Dieckol and Its Derivatives as Potential Inhibitors of SARS-CoV-2 Spike Protein (UK Strain: VUI 202012/01): A Computational Study

Abstract

The high risk of morbidity and mortality associated with SARS-CoV-2 has accelerated the development of many potential vaccines. However, these vaccines are designed against SARS-CoV-2 isolated in Wuhan, China, and thereby may not be effective against other SARS-CoV-2 variants such as the United Kingdom variant (VUI-202012/01). The UK SARS-CoV-2 variant possesses D614G mutation in the Spike protein, which impart it a high rate of infection. Therefore, newer strategies are warranted to design novel vaccines and drug candidates specifically designed against the mutated forms of SARS-CoV-2. One such strategy is to target ACE2 (angiotensin-converting enzyme2)-Spike protein RBD (receptor binding domain) interaction. Here, we generated a homology model of Spike protein RBD of SARS-CoV-2 UK strain and screened a marine seaweed database employing different computational approaches. On the basis of high-throughput virtual screening, standard precision, and extra precision molecular docking, we identified BE011 (Dieckol) as the most potent compounds against RBD. However, Dieckol did not display drug-like properties, and thus different derivatives of it were generated in silico and evaluated for binding potential and drug-like properties. One Dieckol derivative (DK07) displayed good binding affinity for RBD along with acceptable physicochemical, pharmacokinetic, drug-likeness, and ADMET properties. Analysis of the RBD-DK07 interaction suggested the formation of hydrogen bonds, electrostatic interactions, and hydrophobic interactions with key residues mediating the ACE2-RBD interaction. Molecular dynamics simulation confirmed the stability of the RBD-DK07 complex. Free energy calculations suggested the primary role of electrostatic and Van der Waals' interaction in stabilizing the RBD-DK07 complex. Thus, DK07 may be developed as a potential inhibitor of the RBD-ACE2 interaction. However, these results warrant further validation by in vitro and in vivo studies.

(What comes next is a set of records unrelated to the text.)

(* ===== verification/PostgresCancel.v ===== *)
(** * The registry of cancel keys shared by all PostgreSQL sessions

    [e.cancels] (server.go, a [sync.Map]) is written by the sessions of every
    listener and read by their cancel requests, in any interleaving.  A system
    is the registry with the running sessions and the log of what they did.  A
    session is a run of [servePostgres]: it does the events of the handler's own
    trace one by one, and a step of the system is the next event of one session.
    What the handler's [Load] finds is an argument of the run ([w_load]), chosen
    when the session starts; the step of that event is possible only when it is what
    the registry holds at that moment, so the executions are those of handlers that
    read the shared registry. *)
From stdpp Require Import relations.
From S2P Require Import Prelude Steps GoStrings Wire Conn NetAddr Config ConfigSpec MySQL Postgres PostgresSpec PostgresSession.
#[local] Open Scope Z_scope.

(** What an event does to the registry: [Store] and [Delete]. *)
Definition reg_apply (e : event pg_event) (reg : gmap gostring gostring) : gmap gostring gostring :=
  match e with
  | EvX (PgRegister key upstream) => <[key := upstream]> reg
  | EvX (PgUnregister key) => delete key reg
  | _ => reg
  end.

(** What an event sees of it: [Load]. *)
Definition observes (reg : gmap gostring gostring) (e : event pg_event) : Prop :=
  match e with EvX (PgLoad key found) => found = reg !! key | _ => True end.

(** A name followed by eight bytes splits in one way. *)
Lemma cancel_key_inj (n m raw raw' : gostring) :
  length raw = 8%nat → length raw' = 8%nat → n ++ raw = m ++ raw' → n = m ∧ raw = raw'.
Proof. intros H1 H2 Heq. apply app_inj_2 in Heq; [done|congruence]. Qed.

(** ** The key of one session *)
Section protocol.
Context `{GoUnicode}.
Context (Validate : Listener → gostring → gostring → res Principal).
Context (base_config : goerr + gmap gostring gostring).
Context (connect : pgLogin → option pgBackend).
Context (load : gostring → option gostring).
Context (l : Listener) (tls0 : option (list byte * goerr)).
Abbreviation step := (pg_step Validate base_config connect load l tls0).

(** What one protocol step does to the live key and to the registry. *)
Lemma pg_step_key ph e ph' :
  step ph e ph' →
  (reg_apply e = id ∧ live_key ph' = live_key ph) ∨
  (live_key ph = None ∧ ∃ raw, length raw = 8%nat ∧ live_key ph' = Some (Name l ++ raw) ∧
     reg_apply e = <[Name l ++ raw := Upstream l]>) ∨
  (live_key ph' = None ∧ ∃ key, live_key ph = Some key ∧ reg_apply e = delete key).
Proof.
  destruct 1 as [| | | | | | |? ? h| | | | |? ? [-> | ->]| | |]; try (left; split; (reflexivity || (by destruct ph))).
  - right; left. split; [done|]. exists (key_data h). split_and!; [|done..].
    unfold key_data. rewrite length_app, length_be_bytes. lia.
  - right; right. eauto.
Qed.

(** From its registration on a session gets no other key. *)
Definition past_login (ph : pg_phase) : bool :=
  match ph with PRegistered _ | PReady _ | PRelaying _ | PUnregistered | PClosed _ => true | _ => false end.

Lemma past_follows ph tr ph' :
  follows step ph tr ph' → past_login ph = true →
  past_login ph' = true ∧ ∀ key, live_key ph' = Some key → live_key ph = Some key.
Proof.
  intros Hf Hp. induction Hf as [|p tr q e r _ IH Hs]; [done|]. destruct (IH Hp) as [Hq Hk].
  destruct Hs as [| | | | | | | | | | | |? ? [-> | ->]| | |]; naive_solver.
Qed.

Lemma live_past ph key : live_key ph = Some key → past_login ph = true.
Proof. by destruct ph. Qed.

(** A registered key is of a backend's connection. *)
Definition own_key (key : gostring) : Prop :=
  ∃ lg b h, connect lg = Some b ∧ pb_hijack b = inr h ∧ length (SecretKey h) = 4%nat ∧ key = Name l ++ key_data h.

Lemma live_registered tr ph key :
  follows step PPlain tr ph → live_key ph = Some key → EvX (PgRegister key (Upstream l)) ∈ tr ∧ own_key key.
Proof.
  remember PPlain as p0 eqn:Hp0. induction 1 as [|p tr q e r Hf IH Hs]; [by subst|]. specialize (IH Hp0).
  intros Hr. assert (live_key q = Some key → EvX (PgRegister key (Upstream l)) ∈ tr ++ [e] ∧ own_key key) as Hq.
  { intros [??]%IH. split; [set_solver|done]. }
  clear IH. destruct Hs as [| | | | | | |lg b h Hc ? Hh Hl| | | | |? ? [-> | ->]| | |]; try by auto.
  injection Hr as <-. split; [set_solver|]. by exists lg, b, h.
Qed.

Lemma live_unregisters ph tr ph' key :
  follows step ph tr ph' → live_key ph = Some key → live_key ph' = None → EvX (PgUnregister key) ∈ tr.
Proof.
  intros Hf Hk Hn. assert (live_key ph' = Some key ∨ EvX (PgUnregister key) ∈ tr) as [|]; [|congruence|done].
  clear Hn. induction Hf as [|p tr q e r _ IH Hs]; [by left|].
  destruct (IH Hk) as [Hq|]; [|set_solver]. clear IH.
  destruct Hs as [| | | | | | | | | | | |? ? [-> | ->]| | |]; (naive_solver || set_solver).
Qed.

(** The key of a session that did [done] and has [todo] to do. *)
Lemma live_iff done ph todo ph' key :
  follows step PPlain done ph → follows step ph todo ph' → live_key ph' = None →
  (∃ u, EvX (PgRegister key u) ∈ done) ∧ EvX (PgUnregister key) ∈ todo ↔ live_key ph = Some key.
Proof.
  intros Hd Ht Hn. split.
  - intros [[u (d1 & d2 & ->)%list_elem_of_split] (t1 & t2 & ->)%list_elem_of_split].
    apply follows_split in Hd as (x & y & _ & Hs & Hy), Ht as (x' & y' & Hx' & Hs' & _).
    inversion Hs; subst. inversion Hs'; subst. destruct (past_follows _ _ _ Hy eq_refl) as [Hp _].
    by apply (past_follows _ _ _ Hx' Hp).
  - intros Hk. split; [exists (Upstream l); by eapply live_registered|by eapply live_unregisters].
Qed.

Lemma live_not_unregistered tr ph key k :
  follows step PPlain tr ph → live_key ph = Some key → EvX (PgUnregister k) ∉ tr.
Proof.
  intros Hf Hk (a & b & ->)%list_elem_of_split. apply follows_split in Hf as (x & y & _ & Hs & Hy).
  inversion Hs; subst. by apply (past_follows _ _ _ Hy eq_refl) in Hk.
Qed.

Keywords: COVID-19; marine-derived compounds; molecular docking and simulation; natural compounds; seaweeds; spike protein.

Figure 1

Homology modeling and validation of RBD from the Spike protein of UK SARS-CoV-2 strain. (A) Sequence alignment of target with the template (PDB ID: 6ZBP). The mutated residues (Y453F and N501Y) are highlighted in the red box, (B) QMEAN4 score of the generated model, as compared to the non-redundant set of PDB structures, (C) Ramachandran plot of the generated model, and (D) Superimposition of the generated model (blue color) on to the three-dimensional structure of the template (red color).

Figure 2

Molecular docking between DK07 and RBD of SARS-CoV-2 Spike protein in extra-precision (XP) mode. (A) 2D representation of Dieckol derivative DK07; (A,B) 2D representation showing binding of DK07 to the groove of RBD where ACE2 binds; (C) 3D representation showing binding of DK07 at the binding pocket of RBD; and (D) interaction between DK07 and RBD of Spike protein, showing the involvement of different amino acid residues and the molecular forces.

Figure 3

Molecular dynamics (MD) simulation of RBD–DK07 complex. (A) RMSD (root mean square deviation) of RBD alone (teal color) and in the presence of DK07 (brown color); (B) RMSF (root mean square fluctuation) of RBD in the presence of DK07 (red color), as compared with B-factor, which was determined during X-ray crystallography (teal color).

Figure 4

Interaction between RBD and DK07 during simulation. (A) Percentage of RBD–DK07 secondary structure element (SSE) varied during simulation, (B) the number of contacts between RBD and DK07 as a function of simulation, (C) participation of different amino acid residues of RBD in making contacts with DK07 as a function of simulation.

Figure 5

Variation in (A) rGyr (radius of gyration), (B) MSA (molecular surface area), (C) SASA (solvent accessible surface area), and (D) PSA (polar surface area) of RBD–DK07 complex during MD simulation.